WHAT NEEDS TO BE DONE: For each line below with the word "exact", write out a copy.

SUPPLIED RECORDS:
Lemma run_round_step : log_step (run_called 0) (run_called 1).
Proof.
  apply (step_round (run_called 0) [] false run_text (run_call 0) [] false run_klog (SGoesOn (run_call 1)));
    [done|done|]. vm_compute. reflexivity.
Qed.

Lemma run_reachable : rtc log_step (boot_system ∅ []) (run_called 1).
Proof. eapply rtc_l; [exact run_print|]. eapply rtc_l; [exact run_call_step|]. apply rtc_once, run_round_step. Qed.


(** The first character is read. *)
Definition run_reading (i : Z) : syslog_call :=
  Reading 3 i (if i =? 0 then λ _, 0 else upd (λ _, 0) 0 60).
Definition run_popped : klog := set_ring (pop_ring (the_ring run_klog)) run_klog.

Lemma run_read_reachable :
  rtc log_step (boot_system ∅ []) (Logsys run_popped run_text [Entry false run_text (run_reading 1)] [(0, 60)] []).
Proof.
  eapply rtc_l; [exact run_print|].
  eapply rtc_l; [apply (step_call run_printed true 2 false 3 0 false (λ _, 0) run_klog (SGoesOn (run_reading 0)));
    [lia|vm_compute; reflexivity]|].
  apply rtc_once. apply (step_round (Logsys run_klog run_text [Entry false run_text (run_reading 0)] [] [])
    [] false run_text (run_reading 0) [] false run_popped (SGoesOn (run_reading 1))); [done|done|].
  vm_compute. reflexivity.
Qed.

Lemma log_read_once_witness :
  ∃ σ, rtc log_step (boot_system ∅ []) σ ∧ ls_read σ = [(0, 60)] ∧
    (ls_read σ).*1 ++ ls_lost σ ≡ₚ seqZ 0 (unread (ls_hist σ) (the_ring (ls_klog σ))).
Proof.
  eexists. split; [exact run_read_reachable|]. split; [reflexivity|].
  apply (log_read_once ∅ [] _ (NoDup_nil_2) run_read_reachable).
Defined.

(** ** Near the wrap-around

    The positions are 32 bits wide: when the end of the log is within 16384
    characters of the wrap-around, the test for overwritten characters fails and
    the call returns nothing. *)
Lemma copy_near_wraparound (b : Z → Z) (s : klog) :
  the_ring s = Ring b (2 ^ 32 - 20) 10 10 →
  copy_round 10 (2 ^ 32 - 10) 0 (λ _, 0) s = (s, copy_end 10 0 (λ _, 0)).
Proof. intros E. unfold copy_round. by rewrite E. Qed.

SOLUTION TO THIS TASK:
Proof. eapply rtc_l; [exact run_print|]. eapply rtc_l; [exact run_call_step|]. apply rtc_once, run_round_step. Qed.
  eapply rtc_l; [exact run_print|].
  eexists. split; [exact run_read_reachable|]. split; [reflexivity|].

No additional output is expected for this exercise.